Selon Pausanias (dans le livre III de sa Description de la Grèce), la Laconie a pour premier roi un dénommé Lélex. Son fils (ou petit-fils selon les auteurs) Eurotas draine la plaine marécageuse et donne son nom à la rivière qui en découle. N'ayant pas d'héritier mâle, il laisse son royaume à Lacédémon, fils de Zeus et de Taygète (qui donne son nom à la montagne surplombant Sparte), époux de Sparta (fille d'Eurotas). En accédant au trône, Lacédémon donne son nom à la région qu'il gouverne, et celui de sa femme à la ville à proprement parler, d'où le nom de « Sparte ». Suivant son exemple, l'un de ses fils, Amyclas, fonde la ville d'Amyclées.
Un petit-fils d'Amyclas, Œbale, épouse Gorgophoné, fille de Persée. Son fils, Tyndare, voit son trône contesté. Obligé de fuir en Messénie, il est remis sur le trône par Héraclès.
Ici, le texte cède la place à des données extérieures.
(** * Progress and grading core of the learning-management backend

    A shallow embedding of the arithmetic core of the Express/Mongoose
    backend: [calculateProgressStats], [initializeProgress] and the lecture
    toggle handler of the progress router, [autoGradeQuiz] of the submission
    router, and the letter-grade mapping ([getLetterGrade] and the
    [pre('save')] hook of the Submission model).  Around that core: the
    query, initialisation and reset handlers of the progress router, runs
    of toggles, and the handlers of the submission router that create a
    submission, resubmit it, add and remove attachments and award
    achievements, with the three [pre('save')] hooks of the model.

    JavaScript numbers are IEEE 754 binary64 values.  They are modelled with
    the executable specification [SpecFloat] of the standard library
    (precision 53, maximal exponent 1024, round to nearest even), so that
    [a / b], [a * b], [a + b] and the comparisons below are bit-exact. *)

From Stdlib Require Import ZArith Lia Bool List.
From Stdlib Require Import Floats.SpecFloat.
From stdpp Require Import gmap strings list fin_maps.

(* ===================================================================== *)
(** * JavaScript numbers                                                   *)
(* ===================================================================== *)

Module JSNumber.
Local Open Scope Z_scope.

Definition prec : Z := 53.
Definition emax : Z := 1024.

(** A JavaScript [Number]. *)
Definition Number : Type := spec_float.

(** An integer literal, or an integer counter read as a Number. Integers of
    magnitude below 2^53 are represented exactly. *)
Definition Z2SF (n : Z) : Number := binary_normalize prec emax n 0 false.

Definition add (x y : Number) : Number := SFadd prec emax x y.
Definition mul (x y : Number) : Number := SFmul prec emax x y.
Definition div (x y : Number) : Number := SFdiv prec emax x y.

(** [x > y], [x >= y] and [x === y] on Numbers: false as soon as one side is
    NaN; the two zeros are equal. *)
Definition gt (x y : Number) : bool := SFltb y x.
Definition ge (x y : Number) : bool := SFleb y x.
Definition strict_eq_num (x y : Number) : bool := SFeqb x y.

(** ToBoolean on a Number: [0], [-0] and [NaN] are falsy. *)
Definition truthy (x : Number) : bool :=
  match x with
  | S754_zero _ | S754_nan => false
  | _ => true
  end.

(** floor (x + 1/2) for x = (-1)^s * m * 2^e with e < 0, computed exactly. *)
Definition round_half_up (s : bool) (m : positive) (e : Z) : Z :=
  (2 * cond_Zopp s (Zpos m) + 2 ^ (- e)) / 2 ^ (1 - e).

(** [Math.round]: the closest integer, ties towards +infinity; NaN, the
    infinities and the zeros are returned unchanged, and a result that
    rounds to zero keeps the sign of the argument. *)
Definition Math_round (x : Number) : Number :=
  match x with
  | S754_finite s m e =>
      if 0 <=? e then x
      else let n := round_half_up s m e in
           if n =? 0 then S754_zero s else Z2SF n
  | _ => x
  end.

(** The decimal literal [a/b] for small integers a, b: one correctly rounded
    division, hence the double nearest to the decimal value. *)
Definition decimal (a b : Z) : Number := div (Z2SF a) (Z2SF b).

(** The percentage as the specification states it, [round (100 * c / t)]:
    the rational [100 * c / t] rounded to the nearest integer, halves up,
    in exact arithmetic. *)
Definition round_percent_exact (c t : Z) : Z := (2 * (100 * c) + t) / (2 * t).
(** * The shared insight memory of the patio-bar agents

    A shallow embedding of [memory_manager.py] (class [MemoryManager]) and
    the properties of its store: deduplication, identifier allocation,
    validation of extracted candidates, pruning to the archive, rendering of
    the prompt context, and persistence to the snapshot file.

    Conventions of the embedding.
    - Python [str] values are [string]s, one [ascii] per code point.  The
      characters 0 to 254 are the code points U+0000 to U+00FE; the
      character 255 stands for a lone surrogate (U+DC80, say), a code
      point that a [str] can hold ([json.loads] makes one from the escape
      [\udc80]) and that UTF-8 cannot encode.  The operations on text act
      on it as Python's do on a surrogate: it is no white space, it is its
      own lower case, and it is above every other character.
    - Python [int] values that count things are [nat]; [max_age_days] and
      day ordinals are [Z].
    - The object state ([self.memory], the snapshot file, the log callback,
      the wall clock) is threaded explicitly through a state and exception
      monad. *)

From Stdlib Require Import List String Ascii Bool Arith ZArith NArith Lia.
From Stdlib Require Import Permutation.
From Stdlib Require Import DecimalString DecimalNat.
From Stdlib Require Import Floats.SpecFloat.
Import ListNotations.

#[local] Set Warnings "-register-all".
#[local] Set Warnings "-automation".

Local Open Scope string_scope.

(* ================================================================== *)
(** ** Python text primitives *)
(* ================================================================== *)

Module PyStr.

(** [str.isspace] on one code point below 256: U+0009..U+000D,
    U+001C..U+0020, U+0085 and U+00A0. *)
Definition is_space (c : ascii) : bool :=
  let n := N_of_ascii c in
  (((9 <=? n) && (n <=? 13)) || ((28 <=? n) && (n <=? 32))
   || (n =? 133) || (n =? 160))%N.

(** [str.lower] on one code point below 256: A..Z and the Latin-1 capitals
    U+00C0..U+00DE (the multiplication sign U+00D7 excepted) move up by 32. *)
Definition lower_char (c : ascii) : ascii :=
  let n := N_of_ascii c in
  if (((65 <=? n) && (n <=? 90))
      || ((192 <=? n) && (n <=? 222) && negb (n =? 215)))%N
  then ascii_of_N (n + 32) else c.

(** [s.lower()] *)
Fixpoint lower (s : string) : string :=
  match s with
  | EmptyString => EmptyString
  | String c t => String (lower_char c) (lower t)
  end.

(** [s.lstrip(chars)], the set of characters given as a predicate. *)
Fixpoint lstrip_by (p : ascii -> bool) (s : string) : string :=
  match s with
  | EmptyString => EmptyString
  | String c t => if p c then lstrip_by p t else s
  end.

(** [s.rstrip(chars)], the set of characters given as a predicate. *)
Fixpoint rstrip_by (p : ascii -> bool) (s : string) : string :=
  match s with
  | EmptyString => EmptyString
  | String c t =>
      match rstrip_by p t with
      | EmptyString => if p c then EmptyString else String c EmptyString
      | t' => String c t'
      end
  end.

(** [s.strip()] with no argument removes white space at both ends. *)
Definition strip (s : string) : string :=
  rstrip_by is_space (lstrip_by is_space s).

(** [s.rstrip(".")] *)
Definition rstrip_dot (s : string) : string :=
  rstrip_by (Ascii.eqb ".") s.

(** [s.startswith(p)] *)
Definition startswith (p s : string) : bool := String.prefix p s.

(** [s.endswith(p)] *)
Definition endswith (p s : string) : bool :=
  (String.length p <=? String.length s)%nat
  && String.eqb (substring (String.length s - String.length p)
                           (String.length p) s) p.

(** [s[n:]] for [n >= 0] *)
Definition drop (n : nat) (s : string) : string :=
  substring n (String.length s - n) s.

(** [s[:n]] for [n >= 0] *)
Definition take (n : nat) (s : string) : string :=
  substring 0 (Nat.min n (String.length s)) s.

(** [s[:-n]] for [n > 0] *)
Definition drop_last (n : nat) (s : string) : string :=
  substring 0 (String.length s - n) s.

(** The text after the first line break, [None] when [s] has none:
    [s.split("\n", 1)[1] if "\n" in s]. *)
Fixpoint after_newline (s : string) : option string :=
  match s with
  | EmptyString => None
  | String c t => if Ascii.eqb c "010" then Some t else after_newline t
  end.

(** [sep.join(lines)] *)
Definition join (sep : string) (lines : list string) : string :=
  String.concat sep lines.

(** The string of [k] copies of the character [c]. *)
Fixpoint replicate (k : nat) (c : ascii) : string :=
  match k with
  | O => EmptyString
  | S k' => String c (replicate k' c)
  end.

(** [str(n)] for a non-negative integer. *)
Definition decimal (n : nat) : string :=
  NilEmpty.string_of_uint (Nat.to_uint n).

(** [format(n, "0<w>d")] for a non-negative integer: decimal digits, padded
    on the left with zeros up to width [w]; longer numbers are not cut. *)
Definition zero_pad (w n : nat) : string :=
  let d := decimal n in
  replicate (w - String.length d) "0" ++ d.

(** Comparison of two strings by code points, Python's [<] on [str]. *)
Definition lt (a b : string) : bool := String.ltb a b.

(** The character that stands for a lone surrogate. *)
Definition surrogate : ascii := "255"%char.

(** [s.encode("utf-8")] succeeds: [s] holds no lone surrogate. *)
Fixpoint encodable (s : string) : bool :=
  match s with
  | EmptyString => true
  | String c t => negb (Ascii.eqb c surrogate) && encodable t
  end.

End PyStr.

(* ================================================================== *)
(** ** Values decoded from JSON *)
(* ================================================================== *)

(** What [json.loads] returns: [None], [bool], [int], [float], [str],
    [list] and [dict].  A [dict] is kept as the list of its items in
    insertion order; its keys are distinct. *)
Inductive json : Type :=
| JNull
| JBool (b : bool)
| JInt (z : Z)
| JFloat (f : spec_float)
| JStr (s : string)
| JArr (items : list json)
| JObj (members : list (string * json)).

(** The exceptions that the modelled code can raise. *)
Inductive exn : Type :=
| AttributeError
| TypeError
| KeyError
| OverflowError
| UnicodeEncodeError.

Module Py.

(** Look a key up among the items of a [dict]. *)
Fixpoint lookup (k : string) (kv : list (string * json)) : option json :=
  match kv with
  | [] => None
  | (k', v) :: rest => if String.eqb k k' then Some v else lookup k rest
  end.

(** [d.get(k, default)]: only a [dict] has the method. *)
Definition get (d : json) (k : string) (default : json) : exn + json :=
  match d with
  | JObj kv =>
      inr (match lookup k kv with Some v => v | None => default end)
  | _ => inl AttributeError
  end.

(** [len(v)] *)
Definition len (v : json) : exn + nat :=
  match v with
  | JStr s => inr (String.length s)
  | JArr l => inr (List.length l)
  | JObj kv => inr (List.length kv)
  | _ => inl TypeError
  end.

(** Truth value of a decoded value, as tested by [if] and [and]. *)
Definition truthy (v : json) : bool :=
  match v with
  | JNull => false
  | JBool b => b
  | JInt z => negb (z =? 0)%Z
  | JFloat (S754_zero _) => false
  | JFloat _ => true
  | JStr s => negb (String.eqb s "")
  | JArr l => match l with [] => false | _ => true end
  | JObj kv => match kv with [] => false | _ => true end
  end.

(** [v in names] for a list of strings: only an equal string is found. *)
Definition in_strings (v : json) (names : list string) : bool :=
  match v with
  | JStr s => existsb (String.eqb s) names
  | _ => false
  end.

(** [xs[-n:]] for [n > 0]: the last [n] items, all of them when there are
    fewer. *)
Definition last_n {A} (n : nat) (xs : list A) : list A :=
  skipn (List.length xs - n) xs.

End Py.

(* ================================================================== *)
(** ** Calendar time *)
(* ================================================================== *)

(** A naive [datetime.datetime]: the proleptic Gregorian ordinal of its date
    (1 is 0001-01-01, 3652059 is 9999-12-31) and its time of day. *)
Record Datetime : Type := mkDatetime {
  ordinal : Z;
  hour : nat;
  minute : nat;
  second : nat;
  microsecond : nat
}.

Module Calendar.

Local Open Scope Z_scope.

Definition MAXORDINAL : Z := 3652059.

Definition DAYS_IN_MONTH (m : Z) : Z :=
  nth (Z.to_nat m) [0; 31; 28; 31; 30; 31; 30; 31; 31; 30; 31; 30; 31] 0.

Definition DAYS_BEFORE_MONTH (m : Z) : Z :=
  nth (Z.to_nat m)
      [0; 0; 31; 59; 90; 120; 151; 181; 212; 243; 273; 304; 334] 0.

(** [datetime._ord2ymd]: year, month and day of an ordinal. *)
Definition ord2ymd (n0 : Z) : Z * Z * Z :=
  let n := n0 - 1 in
  let n400 := n / 146097 in
  let n := n mod 146097 in
  let year := n400 * 400 + 1 in
  let n100 := n / 36524 in
  let n := n mod 36524 in
  let n4 := n / 1461 in
  let n := n mod 1461 in
  let n1 := n / 365 in
  let n := n mod 365 in
  let year := year + n100 * 100 + n4 * 4 + n1 in
  if (n1 =? 4) || (n100 =? 4) then (year - 1, 12, 31)
  else
    let leapyear := (n1 =? 3) && (negb (n4 =? 24) || (n100 =? 3)) in
    let month := Z.shiftr (n + 50) 5 in
    let preceding :=
      DAYS_BEFORE_MONTH month
      + (if (2 <? month) && leapyear then 1 else 0) in
    if n <? preceding then
      let month := month - 1 in
      let preceding :=
        preceding
        - (DAYS_IN_MONTH month
           + (if (month =? 2) && leapyear then 1 else 0)) in
      (year, month, n - preceding + 1)
    else (year, month, n - preceding + 1).

(** [d.isoformat()]: date, the letter T, time of day; the microseconds are
    printed only when they are not zero. *)
Definition isoformat (d : Datetime) : string :=
  let '(y, m, dd) := ord2ymd (ordinal d) in
  (PyStr.zero_pad 4 (Z.to_nat y) ++ "-" ++ PyStr.zero_pad 2 (Z.to_nat m)
   ++ "-" ++ PyStr.zero_pad 2 (Z.to_nat dd) ++ "T"
   ++ PyStr.zero_pad 2 (hour d) ++ ":" ++ PyStr.zero_pad 2 (minute d)
   ++ ":" ++ PyStr.zero_pad 2 (second d)
   ++ (if Nat.eqb (microsecond d) 0 then ""
       else "." ++ PyStr.zero_pad 6 (microsecond d)))%string.

(** [d - datetime.timedelta(days=n)]: [None] stands for [OverflowError],
    raised when [n] is outside the range of [timedelta] or when the date
    would leave the years 1..9999. *)
Definition minus_days (d : Datetime) (n : Z) : option Datetime :=
  if Z.abs n <=? 999999999 then
    let o := ordinal d - n in
    if (0 <? o) && (o <=? MAXORDINAL)
    then Some (mkDatetime o (hour d) (minute d) (second d) (microsecond d))
    else None
  else None.

End Calendar.

(* ================================================================== *)
(** ** The data model of the store *)
(* ================================================================== *)

(** The five keys of [VALID_CATEGORIES]. *)
Inductive Category : Type :=
| owner_preferences
| approved_decisions
| rejected_ideas
| operational_notes
| event_history.

Definition cat_name (c : Category) : string :=
  match c with
  | owner_preferences => "owner_preferences"
  | approved_decisions => "approved_decisions"
  | rejected_ideas => "rejected_ideas"
  | operational_notes => "operational_notes"
  | event_history => "event_history"
  end.

Definition cat_eqb (a b : Category) : bool :=
  match a, b with
  | owner_preferences, owner_preferences
  | approved_decisions, approved_decisions
  | rejected_ideas, rejected_ideas
  | operational_notes, operational_notes
  | event_history, event_history => true
  | _, _ => false
  end.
La royauté passe ensuite à ses fils, puis à Ménélas, son gendre. On rejoint ici L'Iliade, où Sparte joue un rôle important, puisque c'est Ménélas qui est le mari bafoué par Hélène, sa femme, et le prince troyen Pâris. Dans le Catalogue des vaisseaux figure « Lacédémone et ses profondes vallées »[1]. De la région sont citées neuf bourgades : dans l'ordre, Pharis, Sparte à proprement parler, Brysées, Augées, Messé, Amyclées, Hélos, Laas et Œtyle. Ménélas apporte 60 nefs, nombre important mais moindre que les 100 d'Agamemnon, les 90 de Nestor et les 80 de Diomède. Au chant IV, Sparte est citée parmi les trois cités qui sont « chères entre toutes » à Héra, avec Argos et Mycènes[2].
À Ménélas succède Oreste, son gendre. C'est un descendant d'Oreste, Aristodème, qui a les deux jumeaux Eurysthénès et Proclès, à l'origine des familles royales de Sparte à la suite d'un oracle de la Pythie. Une autre tradition en fait des Héraclides. Aristodème meurt à Naupacte avant le retour des Doriens dans le Péloponnèse, identifié par les anciens comme le « retour des Héraclides ».
Les plus anciennes découvertes archéologiques datées de manière fiable remontent au milieu du VIe millénaire av. J.-C.[3] Les premiers sites sont la butte de Koufóvouno, située à quelques kilomètres de Sparte, la grotte d'Alepotrypa, sur la côte orientale du golfe de Messénie, et un site des environs de la ville moderne d'Apidia, dans l'avant-pays du Parnon occidental[3]. Ils continuent à être habités au Néolithique récent ; il faut peut-être y ajouter un quatrième site à Gerarki[4]. Plusieurs nouvelles implantations apparaissent au Néolithique final ; outre la poterie, on trouve des bijoux en argent à Alepotrypa, ce qui atteste d'une certaine prospérité[4].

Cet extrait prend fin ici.